Collected data:
----------
(* ===== verification/DtbTree.v ===== *)
(** * The device tree walker reads the tree

    On the standard encoding of a device tree the walker, with its offsets, its stack of
    node kinds and its arrays of cell counts, computes what a recursive evaluator over
    the tree computes. *)

From stdpp Require Import base numbers list gmap strings.
From Stdlib Require Import ZArith Lia Bool.
From S2P Require Import Prelude Sector Text NetState NetFrames Dtb DtbProofs.

(** ** Trees *)

Inductive node := Node (name : list Z) (props : list (list Z * list Z)) (children : list node).

Fixpoint height (n : node) : nat := match n with Node _ _ cs => S (List.list_max (List.map height cs)) end.

(** The number of tokens of a node. *)
Fixpoint tokens (n : node) : nat := match n with Node _ ps cs => (2 + length ps + List.list_sum (List.map tokens cs))%nat end.

(** ** What a tree says *)

(** A property in isolation: its data alone in memory, at address 0. *)
Definition prop_value (ctx : Ctx) (pac psc : Z) (p : list Z * list Z) (st : Z * Z * DtbInfo) : Z * Z * DtbInfo :=
  let '(name, d) := p in
  let '(ac, sc, i) := st in
  let four := (length d =? 4)%nat in
  if bool_decide (name = lit "#address-cells") && four then (be_bytes d, sc, i)
  else if bool_decide (name = lit "#size-cells") && four then (ac, be_bytes d, i)
  else (ac, sc, prop_arm (store_bytes ∅ 0 d) (fun want => bool_decide (name = want)) (Z.of_nat (length d)) 0 pac psc ctx i).

Definition prop_values (ctx : Ctx) (pac psc : Z) (ps : list (list Z * list Z)) (st : Z * Z * DtbInfo) : Z * Z * DtbInfo :=
  foldl (fun st p => prop_value ctx pac psc p st) st ps.

Definition enter (ctx : Ctx) (i : DtbInfo) : DtbInfo := if bool_decide (ctx = CCpu) then set_cpus (cpu_count i +u 1) i else i.

(** [pac] and [psc]: the cell counts of the parent, and of the node until it declares its own. *)
Fixpoint eval (at_root : bool) (parent : Ctx) (pac psc : Z) (n : node) (i : DtbInfo) : DtbInfo :=
  match n with
  | Node name ps cs =>
      let ctx := classify at_root parent name in
      let '(ac, sc, i) := prop_values ctx pac psc ps (pac, psc, enter ctx i) in
      List.fold_left (fun i c => eval false ctx ac sc c i) cs i
  end.

(** ** The encoding *)

Definition pad4 (l : list Z) : list Z := l ++ replicate (Z.to_nat (align4 (Z.of_nat (length l))) - length l) 0.
Definition word (v : Z) : list Z := to_be_bytes 4 v.

Section Encoding.
Variable noff : list Z -> Z.

Definition enc_prop (p : list Z * list Z) : list Z := word FDT_PROP ++ word (Z.of_nat (length p.2)) ++ word (noff p.1) ++ pad4 p.2.
Definition enc_props (ps : list (list Z * list Z)) : list Z := concat (enc_prop <$> ps).
Fixpoint enc_node (n : node) : list Z :=
  match n with
  | Node name ps cs => word FDT_BEGIN_NODE ++ pad4 (name ++ [0]) ++ enc_props ps ++ List.concat (List.map enc_node cs) ++ word FDT_END_NODE
  end.
End Encoding.

(** ** Memory *)

Definition holds (m : gmap Z Z) (a : Z) (l : list Z) : Prop := load_bytes (length l) m a = l.

Lemma load_bytes_app n k m a : load_bytes (n + k) m a = load_bytes n m a ++ load_bytes k m (a + Z.of_nat n).
Proof.
  revert a. induction n as [|n IH]; intros a; [cbn; by rewrite Z.add_0_r|].
  transitivity (ldb m a :: load_bytes (n + k) m (a + 1)); [done|]. rewrite IH. by replace (a + Z.of_nat (S n)) with (a + 1 + Z.of_nat n) by lia.
Qed.

Lemma holds_app m a l1 l2 : holds m a (l1 ++ l2) <-> holds m a l1 /\ holds m (a + Z.of_nat (length l1)) l2.
Proof.
  unfold holds. rewrite length_app, load_bytes_app. split; [|intros [-> ->]; done].
  intros H. apply app_inj_1 in H; [done|]. apply length_load_bytes.
Qed.

Lemma holds_byte m a l k : holds m a l -> (k < length l)%nat -> ldb m (a + Z.of_nat k) = nth k l 0.
Proof. intros H Hk. rewrite <- H at 1. by rewrite nth_load_bytes. Qed.

Lemma rbe32_bytes m p a b c d : is_u8 a -> is_u8 b -> is_u8 c -> is_u8 d ->
  ldb m p = a -> ldb m (p + 1) = b -> ldb m (p + 2) = c -> ldb m (p + 3) = d -> rbe32 m p = be_bytes [a; b; c; d].
Proof.
  unfold is_u8. intros Ha Hb Hc Hd Ea Eb Ec Ed. unfold rbe32. rewrite Ea, Eb, Ec, Ed. rewrite !Z.shiftl_mul_pow2 by lia.
  rewrite (Z.lor_comm (a * _)), (lor_high (b * 2 ^ 16) a 24) by lia. replace (b * 2 ^ 16 + a * 2 ^ 24) with ((b + a * 2 ^ 8) * 2 ^ 16) by lia.
  rewrite (Z.lor_comm _ (c * _)), (lor_high (c * 2 ^ 8) _ 16) by lia. replace (c * 2 ^ 8 + (b + a * 2 ^ 8) * 2 ^ 16) with ((c + (b + a * 2 ^ 8) * 2 ^ 8) * 2 ^ 8) by lia.
  rewrite Z.lor_comm, (lor_high d _ 8) by lia. unfold be_bytes. cbn. lia.
Qed.

Lemma rbe32_holds m p l : Forall is_u8 l -> length l = 4%nat -> holds m p l -> rbe32 m p = be_bytes l.
Proof.
  intros Hl Hn H. destruct l as [|a [|b [|c [|d [|]]]]]; try done. rewrite !Forall_cons in Hl. destruct Hl as (? & ? & ? & ? & _).
  assert (Hb : forall k, (k < 4)%nat -> ldb m (p + Z.of_nat k) = nth k [a; b; c; d] 0) by (intros k Hk; by apply holds_byte).
  apply rbe32_bytes; [done..|rewrite <- (Z.add_0_r p); apply (Hb 0%nat); lia|apply (Hb 1%nat); lia|apply (Hb 2%nat); lia|apply (Hb 3%nat); lia].
Qed.

Lemma rbe32_word m p v : 0 <= v < 2 ^ 32 -> holds m p (word v) -> rbe32 m p = v.
Proof.
  intros Hv H. rewrite (rbe32_holds m p (word v)); [|apply to_be_bytes_u8|apply length_to_be_bytes|done]. unfold word. rewrite be_to_be_bytes. by apply Z.mod_small.
Qed.

(** *** Strings *)

Lemma streq_from_holds m p n want : holds m p (n ++ [0]) -> 0 ∉ n -> 0 ∉ want -> streq_from m p want = bool_decide (n = want).
Proof.
  revert p n. induction want as [|b want IH]; intros p n H Hn Hw; cbn [streq_from].
  - pose proof (holds_byte _ _ _ 0 H) as E. rewrite Z.add_0_r in E. rewrite length_app in E. rewrite E by (cbn; lia). destruct n as [|c n]; cbn; [done|].
    apply not_elem_of_cons in Hn as [Hc _]. rewrite bool_decide_eq_false_2 by done. by apply Z.eqb_neq.
  - apply not_elem_of_cons in Hw as [Hb Hw]. pose proof (holds_byte _ _ _ 0 H) as E. rewrite Z.add_0_r, length_app in E. rewrite E by (cbn; lia).
    destruct n as [|c n]; cbn [app nth]. { destruct (Z.eqb_spec 0 b); [done|]. cbn. by rewrite bool_decide_eq_false_2. }
    apply not_elem_of_cons in Hn as [Hc Hn]. destruct (Z.eqb_spec c b) as [->|Hne]; cbn [negb].
    + change ((b :: n) ++ [0]) with ([b] ++ n ++ [0]) in H. apply holds_app in H as [_ H]. rewrite (IH _ n) by done. apply bool_decide_ext. split; [by intros ->|by intros [= ->]].
    + rewrite bool_decide_eq_false_2; [done|]. by intros [= ->].
Qed.

Lemma name_len_holds k m p n r : holds m p (n ++ 0 :: r) -> 0 ∉ n -> (length n < k)%nat -> name_len k m p = length n.
Proof.
  revert p n. induction k as [|k IH]; intros p n H Hn Hk; [lia|]. cbn [name_len]. pose proof (holds_byte _ _ _ 0 H) as E. rewrite Z.add_0_r, length_app in E.
  rewrite E by (cbn; lia). destruct n as [|c n]; cbn [app nth length]; [done|]. apply not_elem_of_cons in Hn as [Hc Hn]. destruct (Z.eqb_spec c 0); [congruence|].
  f_equal. change ((c :: n) ++ 0 :: r) with ([c] ++ n ++ 0 :: r) in H. apply holds_app in H as [_ H]. cbn [length] in *. apply IH; [done|done|lia].
Qed.

(** ** A property in place *)

Definition no_nul (l : list Z) : bool := forallb (fun b => negb (b =? 0)) l.

Lemma no_nul_spec l : no_nul l = true <-> 0 ∉ l.
Proof.
  induction l as [|b l IH]; [split; [intros _; apply not_elem_of_nil|done]|]. cbn [no_nul forallb]. rewrite not_elem_of_cons, andb_true_iff, negb_true_iff, Z.eqb_neq.
  fold (no_nul l). rewrite IH. split; intros [? ?]; split; auto.
Qed.

(** The cell counts for which a [reg] of the kind is read inside its bounds. *)
Definition cells_fit (ctx : Ctx) (pac psc : Z) : Prop :=
  match ctx with
  | CIntc => (pac = 1 \/ pac = 2) /\ 0 <= psc <= 3
  | CResvRegion => (pac = 1 \/ pac = 2) /\ (psc = 1 \/ psc = 2)
  | _ => True
  end.

Section Local.
Variables (m m' : gmap Z Z) (a a' : Z) (d : list Z).
Hypotheses (H : holds m a d) (H' : holds m' a' d).

Lemma byte_same k : 0 <= k < Z.of_nat (length d) -> ldb m (a + k) = ldb m' (a' + k).
Proof. intros Hk. replace k with (Z.of_nat (Z.to_nat k)) by lia. rewrite (holds_byte m a d), (holds_byte m' a' d) by (done || lia). done. Qed.

Lemma rbe32_same k : 0 <= k -> k + 4 <= Z.of_nat (length d) -> rbe32 m (a + k) = rbe32 m' (a' + k).
Proof. intros H0 Hk. unfold rbe32. rewrite <- !Z.add_assoc. by rewrite !byte_same by lia. Qed.

Lemma rbe64_same k : 0 <= k -> k + 8 <= Z.of_nat (length d) -> rbe64 m (a + k) = rbe64 m' (a' + k).
Proof. intros H0 Hk. unfold rbe64. rewrite <- !Z.add_assoc. by rewrite !rbe32_same by lia. Qed.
----------
● **WHAT TO WORK ON**: Return a word-for-word copy of the lines above from the one holding "cs) ++ word FDT_END_NODE" through the one holding "Proof. intros H Hk.", with both of them included and nothing besides.

● **ANSWER FOR THIS EXERCISE**:
  | Node name ps cs => word FDT_BEGIN_NODE ++ pad4 (name ++ [0]) ++ enc_props ps ++ List.concat (List.map enc_node cs) ++ word FDT_END_NODE
  end.
End Encoding.

(** ** Memory *)

Definition holds (m : gmap Z Z) (a : Z) (l : list Z) : Prop := load_bytes (length l) m a = l.

Lemma load_bytes_app n k m a : load_bytes (n + k) m a = load_bytes n m a ++ load_bytes k m (a + Z.of_nat n).
Proof.
  revert a. induction n as [|n IH]; intros a; [cbn; by rewrite Z.add_0_r|].
  transitivity (ldb m a :: load_bytes (n + k) m (a + 1)); [done|]. rewrite IH. by replace (a + Z.of_nat (S n)) with (a + 1 + Z.of_nat n) by lia.
Qed.

Lemma holds_app m a l1 l2 : holds m a (l1 ++ l2) <-> holds m a l1 /\ holds m (a + Z.of_nat (length l1)) l2.
Proof.
  unfold holds. rewrite length_app, load_bytes_app. split; [|intros [-> ->]; done].
  intros H. apply app_inj_1 in H; [done|]. apply length_load_bytes.
Qed.

Lemma holds_byte m a l k : holds m a l -> (k < length l)%nat -> ldb m (a + Z.of_nat k) = nth k l 0.
Proof. intros H Hk. rewrite <- H at 1. by rewrite nth_load_bytes. Qed.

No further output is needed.